Ode II

Henri de Régnier

Les Jeux rustiques et divins — 1897

Les Heures de la Vie chantent et passent Debout et doubles, en guirlande De joie ou de tristesse, Fortes ou lasses, Et leurs mains tressent La couronne des jours, un à un, et s’enlacent. Une, parfois, D’un geste qui sourit ou d’un geste qui pleure, Porte à ses lèvres qui les baisent La fleur de son extase ou la fleur de sa fièvre, Durable ou brève ; Et toutes chantent Et passent, par les mains unies. Ce sont les heures de la Vie. Les Heures du Passé songent dans l’ombre.

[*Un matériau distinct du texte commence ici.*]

(** X1. Whatever the action, the delays and the guard, [tryWithDelays]
    calls the action at most once per delay, sleeps exactly once before each
    call, logs at most one error per call and calls the guard at most
    once. *)
Theorem tryWithDelays_bounds a D (vf : option (guard St)) w :
  exists evs,
    trace (snd (tryWithDelays elapse a D vf w)) = trace w ++ evs /\
    invocations evs <= length D /\
    sleeps evs = invocations evs /\
    loggedErrors evs <= invocations evs /\
    guardEvals evs <= 1.
Proof.
  assert (forall w0 (pre : list event),
            invocations pre = 0 -> sleeps pre = 0 -> loggedErrors pre = 0 ->
            guardEvals pre <= 1 -> trace w0 = trace w ++ pre ->
            exists evs,
              trace (snd (attempts elapse a D w0)) = trace w ++ evs /\
              invocations evs <= length D /\ sleeps evs = invocations evs /\
              loggedErrors evs <= invocations evs /\ guardEvals evs <= 1) as Hloop.
  { intros w0 pre Hi Hs Hl Hg Hpre.
    destruct (attempts_run elapse a D w0) as [_ H2].
    set (outs := outcomes elapse a D (page w0)) in *.
    assert (made outs <= length D) as Hn.
    { rewrite <- (outcomes_length elapse a D (page w0)). apply made_le. }
    assert (length (take (made outs) outs) = length (take (made outs) D)) as Hlen.
    { rewrite !length_take. unfold outs. rewrite outcomes_length. done. }
    destruct (script_counts _ _ Hlen) as (Ci & _ & Cl & Cg).
    pose proof (script_sleeps _ _ Hlen) as Cs.
    pose proof (filter_is_throw_le (take (made outs) outs)) as Ct.
    rewrite length_take in Ci, Cs. rewrite Hlen, length_take in Ct.
    exists (pre ++ script (take (made outs) D) (take (made outs) outs)).
    rewrite H2, Hpre, <- app_assoc.
    rewrite invocations_app, sleeps_app, loggedErrors_app, guardEvals_app.
    repeat split; lia. }
  unfold tryWithDelays. destruct vf as [g|].
  - change (page (emit EvGuard w)) with (page w).
    destruct (g (page w)) as [v|e].
    + destruct (truthy v).
      * destruct (Hloop (emit EvGuard w) [EvGuard]) as (evs & H); try done.
        exists evs. by destruct (attempts elapse a D (emit EvGuard w)).
      * exists [EvGuard].
        change (invocations [EvGuard]) with 0. change (sleeps [EvGuard]) with 0.
        change (loggedErrors [EvGuard]) with 0. change (guardEvals [EvGuard]) with 1.
        repeat split; lia.
    + exists [EvGuard].
      change (invocations [EvGuard]) with 0. change (sleeps [EvGuard]) with 0.
      change (loggedErrors [EvGuard]) with 0. change (guardEvals [EvGuard]) with 1.
      repeat split; lia.
  - destruct (Hloop w []) as (evs & H); try done;
      [change (guardEvals []) with 0; lia|by rewrite app_nil_r|].
    exists evs. by destruct (attempts elapse a D w).
Qed.

(** X2. The only exception that leaves [tryWithDelays] is one thrown by
    the guard: the result is an exception exactly when there is a guard and
    it throws, and then nothing else has happened. *)
Theorem tryWithDelays_throws_iff a D (vf : option (guard St)) w (e : jsval) :
  fst (tryWithDelays elapse a D vf w) = Throw e <->
  exists g, vf = Some g /\ g (page w) = Throw e /\
            tryWithDelays elapse a D vf w = (Throw e, emit EvGuard w).
Proof.
  unfold tryWithDelays. destruct vf as [g|].
  - change (page (emit EvGuard w)) with (page w).
    destruct (g (page w)) as [v|e'] eqn:Hg.
    + split.
      * destruct (truthy v); [|done].
        by destruct (attempts elapse a D (emit EvGuard w)).
      * intros (g' & [= <-] & Hg' & _). congruence.
    + cbn. split.
      * intros [= ->]. by exists g.
      * intros (g' & [= <-] & Hg' & _). congruence.
  - split.
    + by destruct (attempts elapse a D w).
    + by intros (g & ? & _).
Qed.

(** X3. Once the guard has let it start, [tryWithDelays] returns true
    exactly when some attempt of the sequence succeeds, and false otherwise;
    the attempts after the first success are not made. *)
Theorem tryWithDelays_true_iff a D (vf : option (guard St)) w :
  guard_holds vf (page w) ->
  let res := tryWithDelays elapse a D vf w in
  let outs := outcomes elapse a D (page w) in
  (fst res = Normal true <->
   exists i r, outs !! i = Some r /\ succeeded r = true) /\
  (fst res = Normal false <->
   Forall (fun r => succeeded r = false) outs) /\
  invocations (trace (snd res)) = invocations (trace w) + made outs.
Proof.
  intros Hg res outs. subst res.
  destruct (tryWithDelays_started elapse a D vf w Hg) as [H1 H2].
  fold outs in H1, H2. rewrite H1.
  assert (existsb succeeded outs = true <->
          exists i r, outs !! i = Some r /\ succeeded r = true) as Hex.
  { rewrite existsb_exists. split.
    - intros (r & Hin & Hr). apply list_elem_of_In, list_elem_of_lookup in Hin.
      destruct Hin as [i Hi]. by exists i, r.
    - intros (i & r & Hi & Hr). exists r. split; [|done].
      apply list_elem_of_In. by eapply list_elem_of_lookup_2. }
  assert (existsb succeeded outs = false <->
          Forall (fun r => succeeded r = false) outs) as Hall.
  { rewrite Forall_forall. split.
    - intros Hf r Hin. destruct (succeeded r) eqn:Hr; [|done].
      assert (existsb succeeded outs = true) as Ht; [|congruence].
      apply existsb_exists. exists r. split; [|done]. by apply list_elem_of_In.
    - intros Hf. destruct (existsb succeeded outs) eqn:He; [|done].
      apply existsb_exists in He as (r & Hin & Hr).
      apply list_elem_of_In in Hin. rewrite (Hf r Hin) in Hr. done. }
  split; [|split].
  - rewrite <- Hex. split; [by intros [= ->]|by intros ->].
  - rewrite <- Hall. split; [by intros [= ->]|by intros ->].
  - rewrite H2, !invocations_app.
    assert (length (take (made outs) outs) = length (take (made outs) D)) as Hlen.
    { rewrite !length_take. unfold outs. rewrite outcomes_length. done. }
    destruct (script_counts _ _ Hlen) as (Ci & _).
    rewrite Ci, length_take.
    pose proof (made_le outs) as Hm. unfold outs in Hm at 2.
    rewrite outcomes_length in Hm.
    assert (invocations (guard_events vf) = 0) as -> by (by destruct vf).
    lia.
Qed.

End SchedulerBounds.

(** ** The storage adapter and the flag *)

Section MoreStorage.
Context {Dom : Type}.
Implicit Types (p : Page Dom) (h : Handler Dom) (rt : Runtime Dom).
Lemma missing_audio_detail_is_generic_witness :
  edge_tts_save silent_synthesis_env "Olá mundo" "pt-BR-FranciscaNeural"
    "abc-1.mp3" ∅ = (Returned (), ∅) ∧
  (gerar_audio_endpoint silent_synthesis_env sample_request
     "secret123" empty_world).1 =
    Raised (HTTPException 500 "Erro interno do servidor") ∧
  (gerar_audio_endpoint silent_synthesis_env sample_request
     "secret123" empty_world).1 ≠
    Raised (HTTPException 500 "Arquivo de áudio não foi gerado.") ∧
  calls (gerar_audio_endpoint silent_synthesis_env sample_request
           "secret123" empty_world).2 =
    [CallSynthesis "Olá mundo" "pt-BR-FranciscaNeural" "abc-1.mp3"].
Proof.
  split; [reflexivity|].
  apply (missing_audio_detail_is_generic silent_synthesis_env sample_request
           "secret123" empty_world "pt-BR-FranciscaNeural" () ∅);
    reflexivity.
Defined.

Les diadèmes d’or cerclent leur cheveux sombres ; Leurs robes sont graves de pourpres anciennes ; Assises dans l’ombre, elles tiennent De vieux miroirs pâles et ternes Où elles se mirent longtemps Et se cherchent toujours et ne se revoient pas. Parfois, elles parlent tout bas ; On les entend Chuchoter comme un bruit de feuilles mortes ; Elles ont des clefs qui n’ouvrent plus de portes Elles ont froid comme d’être nues ; Chacune se sent seule ensemble, Et la plus vieille boit de sa lèvre qui tremble Au cristal d’une coupe fendue Une eau de larmes et de cendre. Les Heures d’Amour sont jeunes et belles. Les voici toutes, Regarde-les ! Que leur importe l’ombre ou les cieux étoilés, Le doux soleil au fleuve et l’averse à la route, Les roses d’autrefois, les épines d’alors, Et les robes de pourpre et les couronnes d’or ? Que leur importe Le miroir, la corbeille et la clef et la porte ? Regarde-les. Elles sont toutes là, couchées, Chacune seule en sa pensée, Aveugles, immobiles et belles ; Mais l’Amour est au milieu d’elles, Debout Et mystérieux, tout à coup, Dans l’envergure de ses ailes ; Il chante nu au milieu d’elles, Et toujours Chacune en sa pensée entend chanter l’Amour.